Ruby’s standard library includes hashes, arrays, sets and thread-safe queues. One structure missing is a generic binary tree. Binary trees are great general purpose data structures: they aren’t super fast for any operations (e.g. lookup, insert, delete) but they aren’t super slow for those operations either. Databases typically implement indexes as a tree structure; every time you insert a row into a table, a node is inserted into the index’s binary tree structure too. Here’s what a binary tree “looks” like.
Let’s build a binary tree in Ruby; you will be amazed at how little code it actually takes.

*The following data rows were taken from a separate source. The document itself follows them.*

(* ===== verification/Worker.v ===== *)
(** * Worker: what one worker pass and its failure handling do

    Theorems on [Delivery]: an undisturbed drain pass delivers exactly the
    pending events in log order and moves the checkpoint to the last of them;
    a failing handler leaves checkpoint and log alone and drives the
    pause/backoff state machine; a stale failure report is dropped;
    registration is idempotent, never touches an existing checkpoint, and
    refuses a changed specification. *)

From S2P Require Import Prelude Text Bus EventLog Delivery.
#[local] Open Scope Z_scope.

(** ** Draining *)

Section Drain.
Context {S : Type} (apply : S → EventRow → S).

Definition accept (s : S) (e : EventRow) : HandlerOutcome S := HOk (apply s e).

Definition pos_before (a b : EventRow) : Prop := pos_lt (ev_pos a) (ev_pos b).

(** The database between two deliveries of a worker nobody interferes with. *)
Definition next_db (f : gmap string SubRow → gmap string SubRow) (db : Db) : Db :=
  mkDb (next_xid db + 1) (next_tie db) ∅ (events db) (plane_meta db) (bumping db)
       (f (subscriptions db)) (history_contracts db).

Lemma commit_own db f :
  open_txs db = ∅ →
  commit_tx (next_xid db) (set_subs f (fst (begin_tx db))) = next_db f db.
Proof.
  intros Ho. unfold commit_tx, next_db. simpl. rewrite Ho, lookup_insert_eq. simpl.
  by rewrite app_nil_r, (left_id_L ∅ (∪)), insert_empty, delete_singleton_eq.
Qed.

Lemma xmin_own db : open_txs db = ∅ → xmin (fst (begin_tx db)) = next_xid db.
Proof.
  intros Ho. unfold xmin. simpl. rewrite Ho, insert_empty, map_fold_singleton. lia.
Qed.

Lemma xmin_idle db : open_txs db = ∅ → xmin db = next_xid db.
Proof. intros Ho. unfold xmin. by rewrite Ho, map_fold_empty. Qed.

Lemma eligible_own db e :
  open_txs db = ∅ → frontier_eligible db e → frontier_eligible (fst (begin_tx db)) e.
Proof. intros Ho [?|Hx]; [by left|]. right. rewrite xmin_own by done. by rewrite xmin_idle in Hx. Qed.

Lemma eligible_next f db e :
  open_txs db = ∅ → frontier_eligible db e → frontier_eligible (next_db f db) e.
Proof.
  intros Ho [?|Hx]; [by left|]. right. rewrite xmin_idle by done. rewrite xmin_idle in Hx by done.
  simpl. lia.
Qed.

(** What is pending: the eligible events past the cursor, in order. *)
Definition pending (t : string) (v : Z) (c : EventPosition) (db : Db) (p : list EventRow) : Prop :=
  StronglySorted pos_before p ∧ (∀ e, e ∈ p ↔ e ∈ events db ∧ past_cursor t v c e)
  ∧ (∀ e, e ∈ p → frontier_eligible db e).

Lemma pending_select t v c db p :
  open_txs db = ∅ → pending t v c db p → select_next t v c (fst (begin_tx db)) = head p.
Proof.
  intros Ho (Hs & Hin & Hf). destruct (select_next _ _ _ _) as [e|] eqn:E.
  - apply select_next_some in E as (He & Hp & _ & Hmin). assert (Hep : e ∈ p) by by apply Hin.
    destruct p as [|a p]; [by apply elem_of_nil in Hep|]. simpl. f_equal.
    apply elem_of_cons in Hep as [?|Hep]; [done|]. inversion_clear Hs as [|? ? _ Ha].
    rewrite Forall_forall in Ha. destruct (Hmin a); [| | |by apply Ha].
    + apply Hin. by left.
    + apply Hin. by left.
    + apply eligible_own; [done|]. apply Hf. by left.
  - destruct p as [|a p]; [done|]. exfalso.
    assert (Ha : a ∈ a :: p) by by left. apply (select_next_none _ _ _ _ a E).
    + by apply Hin.
    + by apply Hin.
    + apply eligible_own; [done|]. by apply Hf.
Qed.

Lemma pending_tail t v c db f a p :
  open_txs db = ∅ → pending t v c db (a :: p) → pending t v (ev_pos a) (next_db f db) p.
Proof.
  intros Ho (Hs & Hin & Hf). inversion_clear Hs as [|? ? Hs' Ha]. rewrite Forall_forall in Ha.
  split; [done|]. destruct (proj1 (Hin a) ltac:(by left)) as (_ & _ & _ & Hca). split.
  - intros e. split.
    + intros He. destruct (proj1 (Hin e) ltac:(by right)) as (? & ? & ? & _).
      split; [done|]. do 2 (split; [done|]). by apply Ha.
    + intros (He & Ht & Hv & Hlt). assert (Hep : e ∈ a :: p).
      { apply Hin. split; [done|]. do 2 (split; [done|]). by eapply pos_lt_trans. }
      apply elem_of_cons in Hep as [->|?]; [by apply pos_lt_irrefl in Hlt|done].
  - intros e He. apply eligible_next; [done|]. apply Hf. by right.
Qed.

Definition is_due (now : Z) (row : SubRow) : Prop :=
  s_state row = Active ∧ match s_next_attempt row with None => True | Some t => t ≤ now end.

Lemma deliver_one_pending entry now s db row p :
  let id := spec_id (entry_spec entry) in
  open_txs db = ∅ → 0 ≤ entry_version entry ≤ i32_max →
  subscriptions db !! id = Some row → is_due now row →
  pending (entry_topic entry) (entry_version entry) (s_cursor row) db p →
  deliver_one_on accept entry now (s, db)
  = match p with
    | [] => ((s, next_db (fun m => m) db), Empty)
    | e :: _ => ((apply s e, next_db (alter (advance (ev_pos e) now) id) db), Delivered)
    end.
Proof.
  intros id Ho Hv Hrow [Hst Hna] Hp. unfold deliver_one_on, deliver_begin, due. fold id.
  rewrite Hrow, bool_decide_eq_true_2 by done.
  replace (match s_next_attempt row with None => true | Some t => t <=? now end) with true
    by (destruct (s_next_attempt row); [symmetry; by apply Z.leb_le|done]).
  cbn [andb]. rewrite (surjective_pairing (begin_tx db)).
  change (snd (begin_tx db)) with (next_xid db).
  unfold i32_try_from. rewrite (proj2 (Z.leb_le _ _) (proj2 Hv)).
  change (default i32_max (Some (entry_version entry))) with (entry_version entry).
  rewrite (pending_select _ _ _ _ p Ho Hp). destruct p as [|e p]; cbn [head].
  - by rewrite <- (commit_own db (fun m => m) Ho).
  - unfold accept, deliver_commit. cbn [cl_xid cl_id cl_event]. by rewrite commit_own.
Qed.

(** A drain pass delivers in order.  With no other transaction open, for a
    due active subscription whose pending eligible events in log order are [p],
    and a handler that accepts, a pass of at most [k] deliveries runs the
    handler on exactly the first [k] of them in that order, counts them, and
    leaves the checkpoint at the last one delivered (unmoved when nothing is
    pending); the log itself is unchanged. *)
Theorem drain_sub_in_order k entry now s db row p count :
  open_txs db = ∅ → 0 ≤ entry_version entry ≤ i32_max →
  subscriptions db !! spec_id (entry_spec entry) = Some row → is_due now row →
  pending (entry_topic entry) (entry_version entry) (s_cursor row) db p →
  ∃ db' row',
    drain_sub accept k entry now (s, db) count
    = ((foldl apply s (take k p), db'), count + Z.of_nat (length (take k p)), true)
    ∧ subscriptions db' !! spec_id (entry_spec entry) = Some row'
    ∧ s_cursor row' = default (s_cursor row) (ev_pos <$> last (take k p))
    ∧ events db' = events db ∧ open_txs db' = ∅.
Proof.
  revert s db row p count. induction k as [|k IH]; intros s db row p count Ho Hv Hrow Hdue Hp; cbn [drain_sub].
  { exists db, row. simpl. by rewrite Z.add_0_r. }
  rewrite (deliver_one_pending entry now s db row p Ho Hv Hrow Hdue Hp). destruct p as [|e p].
  { exists (next_db (fun m => m) db), row. simpl. by rewrite Z.add_0_r. }
  set (db1 := next_db _ db). destruct Hdue as [Hst _].
  destruct (IH (apply s e) db1 (advance (ev_pos e) now row) p (count + 1)) as (db' & row' & Hd & Hr & Hc & He & Ho').
  - done.
  - done.
  - simpl. by rewrite lookup_alter_eq, Hrow.
  - by split.
  - by apply (pending_tail _ _ (s_cursor row)).
  - exists db', row'. rewrite Hd. simpl. split; [|split_and!; [done| |done|done]].
    + f_equal. f_equal. lia.
    + rewrite Hc. destruct (take k p) as [|b l] eqn:E; [done|].
      change (last (e :: b :: l)) with (last (b :: l)).
      destruct (last (b :: l)) eqn:El; [done|]. by apply last_None in El.
Qed.
End Drain.

(** ** The failure state machine *)

(** The retry delay.  Whatever the failure count, the delay is between one
    second and five minutes and does not shrink as failures accumulate; it
    doubles from one second up to the ninth failure and is five minutes from
    the tenth on. *)
Theorem backoff_schedule f g :
  BACKOFF_MIN_SECS ≤ backoff_secs f ≤ BACKOFF_MAX_SECS
  ∧ (f ≤ g → backoff_secs f ≤ backoff_secs g)
  ∧ (1 ≤ f ≤ 9 → backoff_secs f = 2 ^ (f - 1)) ∧ (10 ≤ f → backoff_secs f = BACKOFF_MAX_SECS).
Proof.
  assert (Hval : ∀ e, 0 ≤ e ≤ 30 → Z.min (2 ^ e) u32_max = 2 ^ e ∧ 1 ≤ 2 ^ e).
  { intros e He. pose proof (Z.pow_le_mono_r 2 e 30 ltac:(lia) ltac:(lia)).
    pose proof (Z.pow_pos_nonneg 2 e ltac:(lia) ltac:(lia)).
    assert (2 ^ 30 ≤ u32_max) by (vm_compute; discriminate). lia. }
  unfold backoff_secs, BACKOFF_MIN_SECS, BACKOFF_MAX_SECS.
  pose proof (clamp_bounds (f - 1) 0 30 ltac:(lia)) as Hf.
  pose proof (clamp_bounds (g - 1) 0 30 ltac:(lia)) as Hg.
  destruct (Hval _ Hf) as [-> ?], (Hval _ Hg) as [-> ?]. split; [lia|]. split; [|split].
  - intros Hfg. assert (clamp (f - 1) 0 30 ≤ clamp (g - 1) 0 30) as Hle.
    { unfold clamp. repeat case_match; lia. }
    pose proof (Z.pow_le_mono_r 2 _ _ ltac:(lia) Hle). lia.
  - intros Hr. rewrite clamp_id by lia.
    pose proof (Z.pow_le_mono_r 2 (f - 1) 8 ltac:(lia) ltac:(lia)). lia.
  - intros Hr. assert (9 ≤ clamp (f - 1) 0 30) as Hle by (unfold clamp; repeat case_match; lia).
    pose proof (Z.pow_le_mono_r 2 _ _ ltac:(lia) Hle). lia.
Qed.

Funny thing about a binary tree is that every part of the tree looks like the same: you have a node with some data
,
along with left
and right
pointers to the child nodes.
class Node
attr_accessor :data, :left, :right
def initialize(data)
@data = data
end
end
# build the first two levels of the tree pictured above
root = Node.new(7)
root.left = Node.new(3)
root.right = Node.new(12)
The amazing thing about Enumerable
is this: you implement one method, each
, and you get dozens of useful
methods in return! each
knows how to iterate through elements in your data structure and so Ruby can leverage
that to implement lots of other functionality.

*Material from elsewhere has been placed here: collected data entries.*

(* ===== verification/Eventctl.v ===== *)
(** * Eventctl: the operator verbs of [tools/eventctl/src/lib.rs]

    Each verb is one statement or one transaction on a subscription row; the
    ones that change the row return the snapshots printed before and after. *)

From S2P Require Import Prelude Text Bus EventLog Delivery.
From stdpp Require Import pretty.
#[local] Open Scope Z_scope.

Definition state_name (s : SubState) : string :=
  match s with Active => "active" | Paused => "paused" | Retired => "retired" end.

Definition cursor_text (p : EventPosition) : string :=
  pretty (generation p) +:+ "/" +:+ pretty (xid p) +:+ "/" +:+ pretty (tie p).

(** The before/after view.  [snap_next_attempt] is the timestamp the source
    renders with [::text]. *)
Record StateSnapshot := mkSnapshot {
  snap_id : string;
  snap_state : string;
  snap_cursor : string;
  snap_failures : Z;
  snap_next_attempt : option Z;
  snap_last_error : option string;
}.

Inductive EventctlError := NoSuchSubscription | RefuseHealthy | NothingToSkip | NoPlane.

Definition snapshot_of (id : string) (row : SubRow) : StateSnapshot :=
  mkSnapshot id (state_name (s_state row)) (cursor_text (s_cursor row)) (s_failures row)
             (s_next_attempt row) (s_last_error row).

Definition snapshot (id : string) (db : Db) : result EventctlError StateSnapshot :=
  ok_or (snapshot_of id <$> subscriptions db !! id) NoSuchSubscription.

(** The shape of [retry], [pause], [resume] and [retire]: read, update the row,
    read again. *)
Definition update_sub (f : SubRow → SubRow) (id : string) (db : Db)
  : Db * result EventctlError (StateSnapshot * StateSnapshot) :=
  match snapshot id db with
  | Err e => (db, Err e)
  | Ok before =>
      let db' := set_subs (alter f id) db in
      (db', after ← snapshot id db'; Ok (before, after))
  end.

Definition retry_row (now : Z) (row : SubRow) : SubRow :=
  mkSub (s_topic row) (s_version row) (s_state row) (s_cursor row) None 0 None
        (s_spec_hash row) (s_start_kind row) now.
Definition retry (id : string) (now : Z) := update_sub (retry_row now) id.

Definition resume_row (now : Z) (row : SubRow) : SubRow :=
  mkSub (s_topic row) (s_version row) Active (s_cursor row) None (s_failures row)
        (s_last_error row) (s_spec_hash row) (s_start_kind row) now.
Definition resume (id : string) (now : Z) := update_sub (resume_row now) id.

Definition state_row (st : SubState) (now : Z) (row : SubRow) : SubRow :=
  mkSub (s_topic row) (s_version row) st (s_cursor row) (s_next_attempt row) (s_failures row)
        (s_last_error row) (s_spec_hash row) (s_start_kind row) now.
Definition set_state (st : SubState) (id : string) (now : Z) := update_sub (state_row st now) id.
Definition pause := set_state Paused.
Definition retire := set_state Retired.

(** [skip]: past the one event the worker would attempt next, and only when the
    subscription is not healthy. *)
Record SkipOutcome := mkSkip {
  skip_before : StateSnapshot;
  skip_after : StateSnapshot;
  skipped_event_id : string;
  skipped_payload : string;
}.

Definition skip_row (e : EventRow) (reason : string) (now : Z) (row : SubRow) : SubRow :=
  mkSub (s_topic row) (s_version row) Active (ev_pos e) None 0
        (Some ("skipped event " +:+ event_id e +:+ ": " +:+ reason))
        (s_spec_hash row) (s_start_kind row) now.

Definition skip (id reason : string) (now : Z) (db : Db)
  : Db * result EventctlError (EventRow * SkipOutcome) :=
  match snapshot id db, subscriptions db !! id with
  | Ok before, Some row =>
      let '(db1, x) := begin_tx db in
      if bool_decide (s_state row = Active) && (s_failures row =? 0)
      then (abort_tx x db1, Err RefuseHealthy)
      else
      match select_next (s_topic row) (s_version row) (s_cursor row) db1 with
      | None => (abort_tx x db1, Err NothingToSkip)
      | Some e =>
          let db2 := commit_tx x (set_subs (alter (skip_row e reason now) id) db1) in
          (db2, after ← snapshot id db2;
                Ok (e, mkSkip before after (event_id e) (ev_payload e)))
      end
  | _, _ => (db, Err NoSuchSubscription)
  end.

Remember I said that every part of a binary tree looks the same: that’s a hallmark of a recursive data structure.
We’ll use recursion to iterate through the tree in our each
method:
class Node
include Enumerable
attr_accessor :data, :left, :right
def initialize(data)
@data = data
end
def each(&block)
left.each(&block) if left
block.call(self)
right.each(&block) if right
end
end
root = Node.new(7)
root.left = Node.new(3)
root.right = Node.new(12)
root.each {|x| puts x.data } # will print "3 7 12"
puts root.inject(0) { |memo, node| memo += node.data }
The final trick to Enumerable is to implement a comparison operator so Ruby can compare two
Nodes and tell which one is greater. This allows it to implement sorting, min and max operations.

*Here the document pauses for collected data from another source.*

Lemma enqueue_log_wf jsonb x uuid now ec payload d d' :
  log_wf d → bumping d = None →
  enqueue_tx jsonb x uuid now ec payload d = Ok d' → log_wf d'.
Proof.
  intros W Hb (tx & m & row & cs & Hx & Hm & Hpos & _ & _ & _ & ->)%enqueue_tx_ok.
  set (d' := mkDb _ _ _ _ _ _ _ _).
  assert (Hlog : ∀ e, in_log d' e → in_log d e ∨ e = row).
  { intros e [He|(y & tx' & Hy & He)]; [by left; left|]. simpl in Hy.
    rewrite lookup_insert in Hy. case_decide; simplify_eq; [|left; right; eauto].
    apply elem_of_app in He as [He| ->%list_elem_of_singleton]; [left; right; eauto|by right]. }
  assert (Htie : ∀ e, in_log d e → ev_pos e ≠ ev_pos row).
  { intros e He Heq. pose proof (wf_tie _ W e He) as Ht. rewrite Heq, Hpos in Ht. simpl in Ht. lia. }
  split; simpl.
  - intros y tx'. rewrite lookup_insert. case_decide; subst; eauto using wf_open.
  - intros y tx' e. rewrite lookup_insert. case_decide; subst; [|by apply (wf_pending _ W)].
    intros [= <-] [He| ->%list_elem_of_singleton]%elem_of_app; simpl.
    + destruct (wf_pending _ W y tx e Hx He) as (? & _ & ?). done.
    + rewrite Hpos. simpl. eauto.
  - apply W.
  - intros e [He| ->]%Hlog; [pose proof (wf_tie _ W e He); lia|]. rewrite Hpos. simpl. lia.
  - intros e1 e2 [H1| ->]%Hlog [H2| ->]%Hlog Heq; [by apply (wf_inj _ W)|..|done].
    + by destruct (Htie e1 H1).
    + by destruct (Htie e2 H2).
  - by rewrite Hb.
Qed.

(** A bump completes the generation: nothing of it is in flight any more. *)
Lemma bump_commit_evolves c c' identity d d' g :
  log_wf d → bump_commit identity d = Ok (d', g) → evolves c d c' d' [] ∧ log_wf d'.
Proof.
  intros W. unfold bump_commit. destruct (bumping d) as [x|] eqn:Eb; [|done].
  destruct (plane_meta d) as [m|] eqn:Em; [|done]. intros [= <- <-].
  destruct (wf_bump _ W x Eb) as [_ Hn]. set (d' := mkDb _ _ _ _ _ _ _ _).
  assert (Hpend : ∀ y tx e, open_txs d' !! y = Some tx → e ∉ tx_rows tx).
  { simpl. intros y tx e [_ Hy]%lookup_delete_Some He. pose proof (Hn y tx Hy) as Hw.
    destruct (wf_pending _ W y tx e Hy He) as (_ & Hw' & _). congruence. }
  assert (Hlog : ∀ e, in_log d' e → in_log d e).
  { intros e [He|(y & tx & Hy & He)]; [by left|]. by destruct (Hpend y tx e). }
  split; split; simpl; try done.
  - intros p (m' & Hm' & Hp). simplify_eq. eexists. split; [done|]. left. simpl. lia.
  - intros e He. left. by apply Hlog.
  - by left.
  - intros e He. by apply elem_of_nil in He.
  - intros y tx [_ Hy]%lookup_delete_Some. by apply (wf_open _ W _ _ Hy).
  - intros y tx e Hy He. by destruct (Hpend y tx e).
  - intros e He. destruct (wf_committed _ W e He) as (m' & ? & ?). simplify_eq.
    eexists. split; [done|]. simpl. lia.
  - intros e He. by apply (wf_tie _ W), Hlog.
  - intros e1 e2 H1 H2. apply (wf_inj _ W); by apply Hlog.
Qed.
(** ** A concrete history

    One subscription; two producers whose transactions overlap, the later xid
    committing first; the worker finds nothing eligible until the earlier one is
    done; then one delivery, one failure, one delivery. *)

Module Example.
Definition contract : EventContract := mkContract "player.created" 1 (MinRetention 7).
Definition entry : SubEntry := mkEntry (mkSpec "inventory.grants" Genesis) "player.created" 1 (Some (MinRetention 7)).
Definition setup : list Action :=
  [ASeed; ABoot "0" 0; AReconcile entry 0; ABegin; AEnqueue 101 "u1" 10 contract "{}";
   ABegin; AEnqueue 102 "u2" 11 contract "{}"; ACommit 102; AClaim 0 12].
Definition first : list Action := setup ++ [ACommit 101].
Definition rest : list Action :=
  [AClaim 0 20; AHandled "inventory.grants" 21; AClaim 0 22; AFaulted "inventory.grants" "boom" 23;
   AClaim 0 2000024; AHandled "inventory.grants" 2000025].
Definition json (s : string) : option string := Some s.
Definition start : World := init "cluster-a" 100.
Definition after (tr : list Action) : World := default start (run_plane json tr start).
Definition row_after (tr : list Action) : SubRow :=
  default (mkSub "" 0 Retired (mkPos 0 0 0) None 0 None "" "" 0)
          (subscriptions (db (after tr)) !! "inventory.grants").
Definition ghost_after (tr : list Action) : Ghost :=
  default (mkGhost "" 0 (mkPos 0 0 0) [] [] true) (ghost (after tr) !! "inventory.grants").
Definition e1 : EventRow := mkEventRow (mkPos 1 101 1) "u1" "player.created" 1 "{}" 10.
End Example.

Lemma example_reachable tr :
  run_plane Example.json tr Example.start = Some (Example.after tr) →
  reachable Example.json "cluster-a" 100 (Example.after tr).
Proof. intros H. by exists tr. Qed.


Lemma passed_once_in_order_witness :
  let tr := Example.first ++ Example.rest in
  let g := Example.ghost_after tr in
  length (delivered g) = 2%nat
  ∧ StronglySorted (fun a b => pos_lt (ev_pos a) (ev_pos b)) (delivered g).
Proof.
  split; [vm_compute; reflexivity|].
  apply (passed_once_in_order Example.json "cluster-a" 100
           (Example.after (Example.first ++ Example.rest)) "inventory.grants"
           (Example.row_after (Example.first ++ Example.rest))).
  - apply example_reachable. vm_compute. reflexivity.
  - vm_compute. reflexivity.
  - vm_compute. reflexivity.
Defined.

Lemma in_flight_ahead_witness :
  pos_lt (s_cursor (Example.row_after Example.setup)) (ev_pos Example.e1)
  ∨ pos_le (ev_pos Example.e1) (g_floor (Example.ghost_after Example.setup)).
Proof.
  apply (in_flight_ahead Example.json "cluster-a" 100 (Example.after Example.setup) "inventory.grants" _ _
           101 (default (mkTx [] false ∅) (open_txs (db (Example.after Example.setup)) !! 101))).
  - apply example_reachable. vm_compute. reflexivity.
  - vm_compute. reflexivity.
  - vm_compute. reflexivity.
  - vm_compute. reflexivity.
  - vm_compute. reflexivity.
  - apply (bool_decide_unpack _). vm_compute. exact I.
Defined.

Lemma cursor_monotone_witness :
  let tr := Example.first ++ [AClaim 0 20] in
  ∃ row', subscriptions (db (Example.after (tr ++ [AHandled "inventory.grants" 21]))) !! "inventory.grants"
            = Some row'
    ∧ s_topic row' = s_topic (Example.row_after tr) ∧ s_version row' = s_version (Example.row_after tr)
    ∧ s_spec_hash row' = s_spec_hash (Example.row_after tr)
    ∧ pos_le (s_cursor (Example.row_after tr)) (s_cursor row').
Proof.
  intros tr. apply (cursor_monotone Example.json "cluster-a" 100 (AHandled "inventory.grants" 21) (Example.after tr)).
  - apply example_reachable. vm_compute. reflexivity.
  - vm_compute. reflexivity.
  - vm_compute. reflexivity.
Defined.

Lemma bump_completes_witness :
  let w' := Example.after (Example.first ++ [ARestore "cluster-b" 3; ABumpBegin; ABegin; ABumpCommit]) in
  length (events (db w')) = 2%nat ∧ ∀ e, e ∈ events (db w') → frontier_eligible (db w') e.
Proof.
  split; [vm_compute; reflexivity|].
  apply (bump_completes Example.json "cluster-a" 100
           (Example.after (Example.first ++ [ARestore "cluster-b" 3; ABumpBegin; ABegin]))).
  - apply example_reachable. vm_compute. reflexivity.
  - vm_compute. reflexivity.
Defined.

This comparison operator is commonly called the “spaceship” operator because <=>
kinda looks
like a spaceship if you squint. Note we delegate the <=>
call to the data
itself. We assume
the tree is storing comparable data: integers, strings, or a value object which itself
implements <=>
.
class Node
include Enumerable
attr_accessor :data, :left, :right
def initialize(data)
@data = data
end
def each(&block)
left.each(&block) if left
block.call(self)
right.each(&block) if right
end
def <=>(other_node)
data <=> other_node.data
end
end
root = Node.new(3)
root.left = Node.new(2)
root.right = Node.new(1)
root.each {|x| puts x.data }
# just a few of the various operations Enumerable provides
puts "SUM"
puts root.inject(0) { |memo, val| memo += val.data }
puts "MAX"
puts root.max.data
puts "SORT"
puts root.sort.map(&:data)
This is pretty incredible and really shows off the power of Ruby: we’ve built a really powerful data structure in just a few lines of code. All is not wine and roses though, there’s several hard parts we didn’t implement (inserting a new node, deleting a node, rebalancing), I’ll leave those as an exercise for the reader to steal from a StackOverflow post.
Conclusion
Understanding and implementing Enumerable and the spaceship operator is the key to making Ruby data structures “feel” normal. In this example, the binary tree looks like any old Ruby code using an Array but is completely different under the covers.